Despite his skills as an author, Nakajima barely published any of his works to literary magazines due to him having high literary standards and Nakajima lacking the confidence to publish in these journals.

=== The Moon Over the Mountain ===
One of Nakajima's most well-known literary works is "The Moon Over the Mountain" (山月記, Sangetsuki) sometimes also known as "Tiger Poet" (人虎伝, Jinko-den). The story is derived from a story from the Tang dynasty period. The story was first published in the February 1942 issue of Bungakukai.

"The Moon Over the Mountain" tells the story of Yuan Can who recently had heard about a man-eating tiger roaming around his area. One day he encountered the tiger and the tiger started speaking to him. Yuan Can discovered that the tiger was his friend named Li Zheng (李徴), Li Zheng was smart and could qualify as a government official but his true ambition was to be a poet. Unfortunately, he failed and started working as a government official. While traveling for official business one day, Li Zheng claims that he went insane and transformed into a tiger. Li Zheng claims that this was because of the "cowardly pride" and "arrogant shame" he harbored within him which caused him to transform into the tiger. Li Zheng laments that as a tiger he could no longer become a famous poet, the two then parted ways.

== Teaching job ==
In 1933, he accepted a teaching position at Yokohama Girls' Higher School, which was managed by a former pupil of Nakajima's father. During his time in the School, Nakajima was exposed to more of western literature, such as the works of Blaise Pascal, Anatole France and Robert Louis Stevenson. During this time he translated works by D. H. Lawrence, Aldous Huxley and Franz Kafka into Japanese, while continuing to write fiction.

== Micronesia and Palau ==
In 1941, he resigned from his teaching job and joined the Japanese government working as an editor for a Japanese language textbook set to be published in Palau. He believed that the warmer climate in Palau would cure his asthma. Nakajima's choice to visit the southern seas may have been influenced by Robert Louis Stevenson's Vailima Letters, which described Stevenson's stay in Samoa. After some time in Palau, he took a boat to Micronesia on 15 September 1941 for the purpose of inspecting the schools in the region. He returned to Palau on 5 November 1941. During this part of his life, Nakajima kept a diary and recorded topics such as the native culture and practices.
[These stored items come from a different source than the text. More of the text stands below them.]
(** The wrapper [w] is alive and its [m_t] is [nullptr]. *)
Definition released (m : machine T) (w : wid) : Prop :=
  wrappers m !! w = Some None.

(** Wrappers and allocations are matched one to one, and every [new] is
    either still allocated or was deleted once. *)
Record single_ownership (m : machine T) : Prop := {
  owned_live : ∀ w a, owns m w a → is_Some (heap m !! a);
  owned_once : ∀ w1 w2 a, owns m w1 a → owns m w2 a → w1 = w2;
  no_leak : ∀ a, is_Some (heap m !! a) → ∃ w, owns m w a;
  balance : new_count m = length (delete_log m) + size (heap m)
}.

(** The four assignment operators, by their right-hand side. *)
Inductive assignment :=
  | copy_from (rhs : wid)
  | move_from (rhs : wid)
  | from_const (t : T)
  | from_rvalue (t : T).

Definition run_assignment (this : wid) (a : assignment) : M T unit :=
  match a with
  | copy_from rhs => copy_assign this rhs
  | move_from rhs => move_assign this rhs
  | from_const t => assign_const this t
  | from_rvalue t => assign_rvalue this t
  end.

(** The public operations of the class.  A constructor is given the value
    its [new T(...)] expression builds. *)
Inductive operation :=
  | op_ctor_default (d : T) (this : wid)
  | op_ctor_from (v : T) (this : wid)
  | op_ctor_copy (this rhs : wid)
  | op_ctor_move (this rhs : wid)
  | op_dtor (this : wid)
  | op_assign (this : wid) (a : assignment)
  | op_get (q : qualifier) (this : wid).

Definition run_operation (o : operation) : M T unit :=
  match o with
  | op_ctor_default d this =>
      default (raise dead_object) (ctor_default (Some d) this)
  | op_ctor_from v this =>
      default (raise dead_object) (ctor_from (Some id) this v)
  | op_ctor_copy this rhs => ctor_copy this rhs
  | op_ctor_move this rhs => ctor_move this rhs
  | op_dtor this => dtor this
  | op_assign this a => run_assignment this a
  | op_get mut_lvalue this => get this;; mret ()
  | op_get const_lvalue this => get_const this;; mret ()
  | op_get rvalue this => get_rvalue this;; mret ()
  end.

(** A constructor runs on storage in which no wrapper lives. *)
Definition constructs (o : operation) : option wid :=
  match o with
  | op_ctor_default _ this | op_ctor_from _ this
  | op_ctor_copy this _ | op_ctor_move this _ => Some this
  | _ => None
  end.

(** The wrappers an operation dereferences. *)
Definition dereferences (o : operation) : list wid :=
  match o with
  | op_ctor_copy _ rhs => [rhs]
  | op_assign this (copy_from rhs) => [this; rhs]
  | op_assign this (from_const _) | op_assign this (from_rvalue _) => [this]
  | op_get _ this => [this]
  | _ => []
  end.

(** The wrappers an operation uses without dereferencing them. *)
Definition touches (o : operation) : list wid :=
  match o with
  | op_ctor_move _ rhs => [rhs]
  | op_dtor this => [this]
  | op_assign this (move_from rhs) => [this; rhs]
  | _ => []
  end.

(** All three qualifications of [get()] on the wrapper [this] designate
    one object, the allocation [a], and that object has the value [v]. *)
Definition gets (m : machine T) (this : wid) (a : addr) (v : T) : Prop :=
  get this m = Done (Reference mut_lvalue (in_heap a)) m
  ∧ get_const this m = Done (Reference const_lvalue (in_heap a)) m
  ∧ get_rvalue this m = Done (Reference rvalue (in_heap a)) m
  ∧ ∀ q, load (Reference q (in_heap a)) m = Done v m.

End ownership.

Global Arguments assignment : clear implicits.
Global Arguments operation : clear implicits.

(** What the caller of a run gets back, the memory left aside. *)
Definition result {T A : Type} (o : outcome T A) : fault + A :=
  match o with
  | Done a _ => inr a
  | Fault f => inl f
  end.

(** ** Machines and types used in the examples *)

Definition empty_machine {T : Type} : machine T := Machine ∅ ∅ ∅ 0 [].

(** Two wrappers, each owning an allocation. *)
Definition two_owners : machine Z :=
  Machine {[ 1%positive := 10%Z; 2%positive := 20%Z ]} ∅
          {[ 1%positive := Some 1%positive; 2%positive := Some 2%positive ]} 2 [].

(** Wrapper 1 was moved into wrapper 2. *)
Definition moved_from_one : machine Z :=
  Machine {[ 1%positive := 10%Z ]} ∅
          {[ 1%positive := None; 2%positive := Some 1%positive ]} 1 [].

Definition int32_t : cpp_type := arithmetic signed_integer "int32_t" 32.
Definition int64_t : cpp_type := arithmetic signed_integer "int64_t" 64.
Definition uint64_t : cpp_type := arithmetic unsigned_integer "uint64_t" 64.
Definition double_t : cpp_type := arithmetic floating_point "double" 64.
Definition std_string : cpp_type := class_type "std::string" true true.
Definition char_pointer : cpp_type := class_type "const char *" true true.
Definition throwing_mover : cpp_type := class_type "throwing_mover" true false.
Definition xml_node : cpp_type := class_type "xml_node" true true.

(** [variant<std::string, xml_node>] holding an [xml_node] in its storage. *)
Definition direct_container : variant :=
  Variant [std_string; xml_node] 1 1%positive 1%positive.
Definition direct_memory : machine Z :=
  Machine ∅ {[ 1%positive := 42%Z ]} ∅ 0 [].

(** [variant<std::string, recursive_wrapper<xml_node>>] holding an
    [xml_node] behind the wrapper in its storage. *)
Definition wrapped_container : variant :=
  Variant [std_string; recursive_wrapper xml_node] 1 1%positive 1%positive.
Definition wrapped_memory : machine Z :=
  Machine {[ 1%positive := 42%Z ]} ∅ {[ 1%positive := Some 1%positive ]} 1 [].

(** [variant<int32_t, int64_t>] holding an [int32_t]. *)
Definition integer_container : variant :=
  Variant [int32_t; int64_t] 0 1%positive 1%positive.
Definition integer_memory : machine Z :=
  Machine ∅ {[ 1%positive := 5%Z ]} ∅ 0 [].

(** [variant<int, std::string>] of [tutorial_basic.cpp], default constructed:
    it holds the [int] zero.  A value is an [int] or a string. *)
Definition int_t : cpp_type := arithmetic signed_integer "int" 32.
Definition tutorial_container : variant :=
  Variant [int_t; std_string] 0 1%positive 1%positive.
Definition tutorial_memory : machine (Z + string) :=
  Machine ∅ {[ 1%positive := inl 0%Z ]} ∅ 0 [].

(** Converting a value between types leaves its representation alone. *)
Definition same_representation {T : Type} (U A : cpp_type) (v : T) : T := v.

(** [std::string] has a converting constructor from [const char *]. *)
Definition string_from_literal (U A : cpp_type) : bool :=
  bool_decide (U = char_pointer ∧ A = std_string).

(** No declared conversion at all. *)
Definition no_conversion (U A : cpp_type) : bool := false.

(* ===================================================================== *)
(** * recursive_wrapper<T> when a T has wrappers among its members *)
(* ===================================================================== *)

(** The recursive use the class is made for ([tutorial_basic.cpp], lines
    200-209): an [xml_node] has a [body] of variants over
    [recursive_wrapper<xml_node>], so the pointee of a wrapper has wrappers
    among its members.  Here a pointee lists the wrappers that live inside
    it, and [delete] runs its destructor, which destroys them first. *)
Module Nested.
Section nested.
Context {T : Type}.

(** A [T] object on the heap: its value and the wrappers that are members
    of it, directly or in a container member. *)
Record object := Object { value : T; members : list wid }.

Record machine := Machine {
  heap : gmap addr object;             (* objects made by [new], not yet deleted *)
  wrappers : gmap wid (option addr);   (* live wrapper objects: their field [m_t] *)
  delete_log : list addr               (* every [delete], latest first *)
}.
(** What [forwardData] relays, and what it accounts. *)
Lemma forwardData_spec (conn1 conn2 : Conn) (tasks : list (list Event))
    (c1 c2 : Conn) :
  forwardData conn1 conn2 = (tasks, c1, c2) ->
  exists (r1 r2 : Z * option ioerr) (evs1 evs2 : list PumpEvent),
    tasks = [pump_task Outbound r1 evs1; pump_task Inbound r2 evs2] /\
    accounted evs1 /\ accounted evs2 /\
    outbox c2 = outbox conn2 ++ pump_bytes evs1 /\
    pump_bytes evs1 `prefix_of` readable (inbox conn1) /\
    outbox c1 = outbox conn1 ++ pump_bytes evs2 /\
    pump_bytes evs2 `prefix_of` readable (inbox conn2) /\
    (wscript conn2 = [] -> pump_bytes evs1 = readable (inbox conn1)) /\
    (wscript conn1 = [] -> pump_bytes evs2 = readable (inbox conn2)) /\
    (snd r1 = None -> pump_bytes evs1 = readable (inbox conn1)) /\
    (snd r2 = None -> pump_bytes evs2 = readable (inbox conn2)).
Proof.
  unfold forwardData.
  destruct (copyWithStats conn2 conn1) as [[[r1 evs1] c2a] c1a] eqn:H1.
  destruct (copyWithStats c1a c2a) as [[[r2 evs2] c1b] c2b] eqn:H2.
  intros [= <- <- <-].
  pose proof (copyWithStats_loop conn2 conn1) as Hl1. rewrite H1 in Hl1.
  pose proof (copyWithStats_loop c1a c2a) as Hl2. rewrite H2 in Hl2.
  pose proof (copy_loop_accounted _ _ _ _ _ _ _ _ _ Hl1) as [Ha1 Ho1].
  pose proof (copy_loop_accounted _ _ _ _ _ _ _ _ _ Hl2) as [Ha2 Ho2].
  pose proof (copy_loop_frame _ _ _ _ _ _ _ _ _ Hl1) as [Hf1 Hw1].
  pose proof (copy_loop_frame _ _ _ _ _ _ _ _ _ Hl2) as [Hf2 Hw2].
  pose proof (copy_loop_dst_inbox _ _ _ _ _ _ _ _ _ Hl1) as Hi1.
  assert (in_int64 0) as H0 by (unfold in_int64, minInt, maxInt; lia).
  apply (copy_loop_delivery _ _ _ _ _ _ _ _ _ H0) in Hl1
    as (Hp1 & _ & Hn1 & Hh1).
  apply (copy_loop_delivery _ _ _ _ _ _ _ _ _ H0) in Hl2
    as (Hp2 & _ & Hn2 & Hh2).
  rewrite Hi1 in Hp2, Hn2, Hh2. rewrite Hw1 in Hh2.
  exists r1, r2, evs1, evs2.
  split; [done|]. split; [done|]. split; [done|].
  split; [by rewrite Hf2, Ho1|]. split; [done|].
  split; [by rewrite Ho2, Hf1|]. split; [done|].
  split; [intros Hd; by destruct (Hh1 Hd)|].
  split; [intros Hd; by destruct (Hh2 Hd)|].
  split; [intros Hd; by destruct (Hn1 Hd)|].
  intros Hd; by destruct (Hn2 Hd).
Qed.

End Relay.

(** X8.  [forwardData] relays both ways and accounts what it relayed.
    What arrives on conn2 is a prefix of what conn1 hands out before its
    first error, and what arrives on conn1 a prefix of what conn2 hands
    out; when both pumps are over, the bytes reported for [BytesSent] are
    exactly those delivered to conn2 and the bytes reported for
    [BytesReceived] exactly those delivered to conn1.  A side that
    accepts every write receives everything the other side hands out,
    and when the pumps record no error both sides have received
    everything. *)
Theorem forwardData_relays
    (conn1 conn2 : Conn) (tasks : list (list Event)) (c1 c2 : Conn) :
  forwardData conn1 conn2 = (tasks, c1, c2) ->
  exists sent recv : list byte,
    outbox c2 = outbox conn2 ++ sent /\
    sent `prefix_of` readable (inbox conn1) /\
    outbox c1 = outbox conn1 ++ recv /\
    recv `prefix_of` readable (inbox conn2) /\
    total_tasks (reported Outbound) tasks = blen sent /\
    total_tasks (reported Inbound) tasks = blen recv /\
    (wscript conn2 = [] -> sent = readable (inbox conn1)) /\
    (wscript conn1 = [] -> recv = readable (inbox conn2)) /\
    (total_tasks errors_of tasks = 0 ->
     sent = readable (inbox conn1) /\ recv = readable (inbox conn2)).
Proof.
  intros H. apply forwardData_spec in H
    as (r1 & r2 & evs1 & evs2 & -> & Ha1 & Ha2 & Ho2 & Hp1 & Ho1 & Hp2
        & Hh1 & Hh2 & Hn1 & Hn2).
  exists (pump_bytes evs1), (pump_bytes evs2).
  split; [done|]. split; [done|]. split; [done|]. split; [done|].
  destruct (accounted_total evs1 Ha1) as [Hr1 Hd1].
  destruct (accounted_total evs2 Ha2) as [Hr2 Hd2].
  unfold total_tasks. rewrite !total_cons, !pump_task_reported,
    !pump_task_errors. cbn [total foldr].
  split; [lia|]. split; [lia|]. split; [done|]. split; [done|].
  intros He. destruct (snd r1), (snd r2); try lia. auto.
Qed.

Lemma forwardData_relays_witness :
  exists (tasks : list (list Event)) (c1 c2 : Conn) (sent recv : list byte),
    forwardData Scenario.downstream Scenario.upstream = (tasks, c1, c2) /\
    outbox c2 = outbox Scenario.upstream ++ sent /\
    outbox c1 = outbox Scenario.downstream ++ recv /\
    total_tasks (reported Outbound) tasks = blen sent /\
    total_tasks (reported Inbound) tasks = blen recv.
Proof.
  assert (exists r, forwardData Scenario.downstream Scenario.upstream = r)
    as [[[tasks c1] c2] H] by (eexists; vm_compute; reflexivity).
  destruct (forwardData_relays _ _ _ _ _ H)
    as (sent & recv & H1 & _ & H2 & _ & H3 & H4 & _).
  exists tasks, c1, c2, sent, recv. split; [exact H|].
  split; [exact H1|]. split; [exact H2|]. split; [exact H3|exact H4].
Defined.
In letters he wrote, Nakajima disagrees with the Japanese exploitation of the island natives. He wished that he could do more for the people of Palau and Micronesia other than teaching them. He wrote that he had not experienced any asthma attacks, but instead felt lethargic due to the tropical heat. The food in Micronesia supplied by the Japanese were also lacking. Because of this, he wished to quit his job as soon as possible. By the end of 1941, Nakajima had requested a transfer and returned to Japan in March 1942.

== Final years ==
In 1942, Nakajima contracted pneumonia after returning from Palau. While bedridden for two months, he published "Light, Wind and Dreams," a fictionalized biography of Robert Louis Stevenson. The story was critically acclaimed, even becoming a finalist for the Akutagawa Prize.

At this point he resigned from his job at the South Seas Agency and fully devoted himself to being a writer. However, this did not last long. His health greatly declined due to the asthma medication he had taken. He was immediately hospitalized. When he was hospitalized, no one expected him to die. His father, expecting his stay to be short, did not visit him in the hospital. After a night of asthma attacks, Nakajima died on the morning of 4 December 1942.

== In popular culture ==
A character based on Atsushi Nakajima is the main character of Bungo Stray Dogs, a manga and anime franchise in which characters are named after major literary figures. Nakajima's character works for the Armed Detective Agency and has a supernatural ability named after his short story "The Moon Over the Mountain," which allows him to transform into a tiger.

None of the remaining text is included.